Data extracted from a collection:
Definition three_arrivals : list Strategy.arrival :=
  [ {| Strategy.to_provider := "tushare"; Strategy.gap := 0;
       Strategy.sample := 0 |};
    {| Strategy.to_provider := "tushare"; Strategy.gap := 0;
       Strategy.sample := 0 |};
    {| Strategy.to_provider := "tushare"; Strategy.gap := 0;
       Strategy.sample := 0 |} ].

(** The order of the failover walk: lower rank first. *)
Definition by_rank {Payload} (p q : Strategy.ProviderClient Payload) : Prop :=
  (Strategy.rank p <= Strategy.rank q)%nat.

(** The terminal outcome of a provider for a request, and the entry the
    manager records when that outcome is a failure. *)
Definition terminal_of {Payload} (m : Strategy.FetcherManager Payload)
    (request : Strategy.FetchRequest) (p : Strategy.ProviderClient Payload)
    : Strategy.terminal Payload :=
  fst (Strategy.execute (Strategy.retry m) (Strategy.fetch p request)).

Definition fails {Payload} (m : Strategy.FetcherManager Payload)
    (request : Strategy.FetchRequest) (p : Strategy.ProviderClient Payload)
    : Prop :=
  ∃ err k, terminal_of m request p = Strategy.Failed err k.

Definition who {Payload} (p : Strategy.ProviderClient Payload) : string :=
  Strategy.name (Strategy.identity p).

Definition has_quota {Payload} (p : Strategy.ProviderClient Payload) : Prop :=
  (1 <= Strategy.ceiling (Strategy.limits p))%nat.

(** The example of the design document: A (priority 1), B (priority 2) and
    C (priority 2), registered in this order, all serving daily bars; only C
    answers. *)
Definition demo_client (label : string) (prio : nat)
    (answer : nat → Strategy.attempt string) : Strategy.ProviderClient string :=
  {| Strategy.identity :=
       {| Strategy.name := label; Strategy.priority := prio;
          Strategy.capabilities := [Strategy.DailyBars] |};
     Strategy.limits :=
       {| Strategy.ceiling := 80; Strategy.jitter_range := None |};
     Strategy.available := true;
     Strategy.fetch := λ _ i, answer i |}.

Definition client_A := demo_client "A" 1 (λ _, Strategy.Transient "timeout").
Definition client_B := demo_client "B" 2 (λ _, Strategy.Permanent "HTTP 401").
Definition client_C := demo_client "C" 2 (λ _, Strategy.Success "bars of C").
Definition client_D := demo_client "D" 2 (λ _, Strategy.Transient "HTTP 503").

Definition demo_manager (clients : list (Strategy.ProviderClient string))
    : Strategy.FetcherManager string :=
  foldl (λ m p, Strategy.register p m)
    {| Strategy.registered := []; Strategy.retry := example_retry |} clients.

Definition demo_request : Strategy.FetchRequest :=
  {| Strategy.capability := Strategy.DailyBars; Strategy.symbol := "600519";
     Strategy.date_range := None; Strategy.cursor := None |}.

Definition demo_world : Strategy.World :=
  {| Strategy.clock := 0; Strategy.limiter := ∅; Strategy.samples := [];
     Strategy.events := [] |}.

(** ** The rest of config.py *)

(** The truth value of [a and b] for two optional strings. *)
Definition both (a b : option string) : bool := Py.truthy_opt a && Py.truthy_opt b.

(** [Config.validate]: the warnings, in the order they are appended. *)
Definition validate (c : Config) : list string :=
  (match stock_list c with
   | [] => ["Warning: STOCK_LIST not configured"]
   | _ => []
   end) ++
  (if Py.truthy_opt (tushare_token c) then []
   else ["Note: Tushare Token not configured; other data sources will be used"]) ++
  (if negb (Py.truthy_opt (gemini_api_key c)) &&
      negb (Py.truthy_opt (openai_api_key c))
   then ["Warning: Neither Gemini nor OpenAI API Key configured; AI analysis unavailable"]
   else if negb (Py.truthy_opt (gemini_api_key c))
   then ["Note: Gemini API Key not configured; OpenAI-compatible API will be used"]
   else []) ++
  (match tavily_api_keys c, serpapi_keys c with
   | [], [] =>
       ["Note: Search API keys (Tavily/SerpAPI) not configured; news search unavailable"]
   | _, _ => []
   end) ++
  (let has_notification :=
     Py.truthy_opt (wechat_webhook_url c) ||
     Py.truthy_opt (feishu_webhook_url c) ||
     both (telegram_bot_token c) (telegram_chat_id c) ||
     both (email_sender c) (email_password c) in
   if has_notification then []
   else ["Note: No notification channels configured; no push messages will be sent"]).

(** The dictionaries [get_active_ai_config] builds: keys in the order of the
    source, values [Optional[str]]. *)
Definition gemini_config (c : Config) : list (string * option string) :=
  [("provider", Some "gemini"); ("api_key", gemini_api_key c);
   ("model", Some (gemini_model c));
   ("model_fallback", Some (gemini_model_fallback c))].

Definition openrouter_config (c : Config) : list (string * option string) :=
  [("provider", Some "openrouter"); ("api_key", openrouter_api_key c);
   ("base_url", Some (openrouter_base_url c));
   ("model", Some (openrouter_model c))].

Definition deepseek_config (c : Config) : list (string * option string) :=
  [("provider", Some "deepseek"); ("api_key", deepseek_api_key c);
   ("base_url", Some (deepseek_base_url c));
   ("model", Some (deepseek_model c))].

Definition dashscope_config (c : Config) : list (string * option string) :=
  [("provider", Some "dashscope"); ("api_key", dashscope_api_key c);
   ("base_url", Some (dashscope_base_url c));
   ("model", Some (dashscope_model c))].

Definition openai_config (c : Config) : list (string * option string) :=
  [("provider", Some "openai"); ("api_key", openai_api_key c);
   ("base_url", openai_base_url c);
   ("model", Some (openai_model c))].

◆ Task details
Word for word, set down all the lines above.

◆ Answer box
Definition three_arrivals : list Strategy.arrival :=
  [ {| Strategy.to_provider := "tushare"; Strategy.gap := 0;
       Strategy.sample := 0 |};
    {| Strategy.to_provider := "tushare"; Strategy.gap := 0;
       Strategy.sample := 0 |};
    {| Strategy.to_provider := "tushare"; Strategy.gap := 0;
       Strategy.sample := 0 |} ].

(** The order of the failover walk: lower rank first. *)
Definition by_rank {Payload} (p q : Strategy.ProviderClient Payload) : Prop :=
  (Strategy.rank p <= Strategy.rank q)%nat.

(** The terminal outcome of a provider for a request, and the entry the
    manager records when that outcome is a failure. *)
Definition terminal_of {Payload} (m : Strategy.FetcherManager Payload)
    (request : Strategy.FetchRequest) (p : Strategy.ProviderClient Payload)
    : Strategy.terminal Payload :=
  fst (Strategy.execute (Strategy.retry m) (Strategy.fetch p request)).

Definition fails {Payload} (m : Strategy.FetcherManager Payload)
    (request : Strategy.FetchRequest) (p : Strategy.ProviderClient Payload)
    : Prop :=
  ∃ err k, terminal_of m request p = Strategy.Failed err k.

Definition who {Payload} (p : Strategy.ProviderClient Payload) : string :=
  Strategy.name (Strategy.identity p).

Definition has_quota {Payload} (p : Strategy.ProviderClient Payload) : Prop :=
  (1 <= Strategy.ceiling (Strategy.limits p))%nat.

(** The example of the design document: A (priority 1), B (priority 2) and
    C (priority 2), registered in this order, all serving daily bars; only C
    answers. *)
Definition demo_client (label : string) (prio : nat)
    (answer : nat → Strategy.attempt string) : Strategy.ProviderClient string :=
  {| Strategy.identity :=
       {| Strategy.name := label; Strategy.priority := prio;
          Strategy.capabilities := [Strategy.DailyBars] |};
     Strategy.limits :=
       {| Strategy.ceiling := 80; Strategy.jitter_range := None |};
     Strategy.available := true;
     Strategy.fetch := λ _ i, answer i |}.

Definition client_A := demo_client "A" 1 (λ _, Strategy.Transient "timeout").
Definition client_B := demo_client "B" 2 (λ _, Strategy.Permanent "HTTP 401").
Definition client_C := demo_client "C" 2 (λ _, Strategy.Success "bars of C").
Definition client_D := demo_client "D" 2 (λ _, Strategy.Transient "HTTP 503").

Definition demo_manager (clients : list (Strategy.ProviderClient string))
    : Strategy.FetcherManager string :=
  foldl (λ m p, Strategy.register p m)
    {| Strategy.registered := []; Strategy.retry := example_retry |} clients.

Definition demo_request : Strategy.FetchRequest :=
  {| Strategy.capability := Strategy.DailyBars; Strategy.symbol := "600519";
     Strategy.date_range := None; Strategy.cursor := None |}.

Definition demo_world : Strategy.World :=
  {| Strategy.clock := 0; Strategy.limiter := ∅; Strategy.samples := [];
     Strategy.events := [] |}.

(** ** The rest of config.py *)

(** The truth value of [a and b] for two optional strings. *)
Definition both (a b : option string) : bool := Py.truthy_opt a && Py.truthy_opt b.

(** [Config.validate]: the warnings, in the order they are appended. *)
Definition validate (c : Config) : list string :=
  (match stock_list c with
   | [] => ["Warning: STOCK_LIST not configured"]
   | _ => []
   end) ++
  (if Py.truthy_opt (tushare_token c) then []
   else ["Note: Tushare Token not configured; other data sources will be used"]) ++
  (if negb (Py.truthy_opt (gemini_api_key c)) &&
      negb (Py.truthy_opt (openai_api_key c))
   then ["Warning: Neither Gemini nor OpenAI API Key configured; AI analysis unavailable"]
   else if negb (Py.truthy_opt (gemini_api_key c))
   then ["Note: Gemini API Key not configured; OpenAI-compatible API will be used"]
   else []) ++
  (match tavily_api_keys c, serpapi_keys c with
   | [], [] =>
       ["Note: Search API keys (Tavily/SerpAPI) not configured; news search unavailable"]
   | _, _ => []
   end) ++
  (let has_notification :=
     Py.truthy_opt (wechat_webhook_url c) ||
     Py.truthy_opt (feishu_webhook_url c) ||
     both (telegram_bot_token c) (telegram_chat_id c) ||
     both (email_sender c) (email_password c) in
   if has_notification then []
   else ["Note: No notification channels configured; no push messages will be sent"]).

(** The dictionaries [get_active_ai_config] builds: keys in the order of the
    source, values [Optional[str]]. *)
Definition gemini_config (c : Config) : list (string * option string) :=
  [("provider", Some "gemini"); ("api_key", gemini_api_key c);
   ("model", Some (gemini_model c));
   ("model_fallback", Some (gemini_model_fallback c))].

Definition openrouter_config (c : Config) : list (string * option string) :=
  [("provider", Some "openrouter"); ("api_key", openrouter_api_key c);
   ("base_url", Some (openrouter_base_url c));
   ("model", Some (openrouter_model c))].

Definition deepseek_config (c : Config) : list (string * option string) :=
  [("provider", Some "deepseek"); ("api_key", deepseek_api_key c);
   ("base_url", Some (deepseek_base_url c));
   ("model", Some (deepseek_model c))].

Definition dashscope_config (c : Config) : list (string * option string) :=
  [("provider", Some "dashscope"); ("api_key", dashscope_api_key c);
   ("base_url", Some (dashscope_base_url c));
   ("model", Some (dashscope_model c))].

Definition openai_config (c : Config) : list (string * option string) :=
  [("provider", Some "openai"); ("api_key", openai_api_key c);
   ("base_url", openai_base_url c);
   ("model", Some (openai_model c))].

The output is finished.